Problem to work on
Please transcribe the data that follows exactly, from its first line through the line that contains "Module Main.".
Top of Given data
Definition start_playback_by_uri (w : world) (playlist_uri : string) : IO.M unit :=
  (devices <- IO.call SpDevices (w_devices w) ;;
   let device_list := default [] (dr_devices devices) in
   match device_list with
   | [] => IO.raise (RuntimeError
             "No active Spotify devices found. Start Spotify on a device and try again.")
   | first :: _ =>
       let device_id := dev_id first in
       IO.call (SpStartPlayback device_id playlist_uri)
               (w_start_playback w device_id playlist_uri) ;;
       IO.print ("Playback started on device: " +:+ dev_name first)
   end)%io.

End SpotifyController.

(** ** The menu loop of [main] *)

Module Main.

Definition nl : string := String "010"%char EmptyString.

(** How the first half of an iteration ends: with a mood, with
    [continue], or with [break]. *)
Inductive acquired : Type :=
| Mood (mood : string)
| Again
| Exit.

Definition acquire (w : world) : IO.M acquired :=
  (IO.print (nl +:+ "Choose input method:") ;;
   IO.print "1) Webcam emotion detection" ;;
   IO.print "2) Type your mood/journal (text sentiment)" ;;
   IO.print "3) Manual mood selection" ;;
   IO.print "4) Exit" ;;
   line <- IO.input "Enter choice (1-4): " ;;
   let choice := Str.strip line in
   if String.eqb choice "1" then
     IO.print "Detecting mood from webcam... (look at camera)" ;;
     mood <- WebcamMoodDetector.detect_mood w false 12 ;;
     match mood with
     | None | Some EmptyString =>
         IO.print "Could not detect mood from webcam." ;;
         IO.ret Again
     | Some mood =>
         IO.print ("Detected mood: " +:+ mood) ;;
         IO.ret (Mood mood)
     end
   else if String.eqb choice "2" then
     text <- IO.input ("Write how you feel (a few sentences):" +:+ nl) ;;
     let mood := Text.detect_mood (w_polarity w) text in
     IO.print ("Inferred mood from text: " +:+ mood) ;;
     IO.ret (Mood mood)
   else if String.eqb choice "3" then
     IO.print ("Available moods: " +:+ Str.join ", " (map fst MOOD_FOLDERS)) ;;
     line <- IO.input "Type mood: " ;;
     let mood := Str.lower (Str.strip line) in
     if negb (dict_mem mood MOOD_FOLDERS) then
       IO.print "Mood not recognized. Try again." ;;
       IO.ret Again
     else IO.ret (Mood mood)
   else if String.eqb choice "4" then
     IO.print "Goodbye!" ;;
     IO.ret Exit
   else
     IO.print "Invalid choice." ;;
     IO.ret Again)%io.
Bottom of Given data
Exercise answer
Definition start_playback_by_uri (w : world) (playlist_uri : string) : IO.M unit :=
  (devices <- IO.call SpDevices (w_devices w) ;;
   let device_list := default [] (dr_devices devices) in
   match device_list with
   | [] => IO.raise (RuntimeError
             "No active Spotify devices found. Start Spotify on a device and try again.")
   | first :: _ =>
       let device_id := dev_id first in
       IO.call (SpStartPlayback device_id playlist_uri)
               (w_start_playback w device_id playlist_uri) ;;
       IO.print ("Playback started on device: " +:+ dev_name first)
   end)%io.

End SpotifyController.

(** ** The menu loop of [main] *)

Module Main.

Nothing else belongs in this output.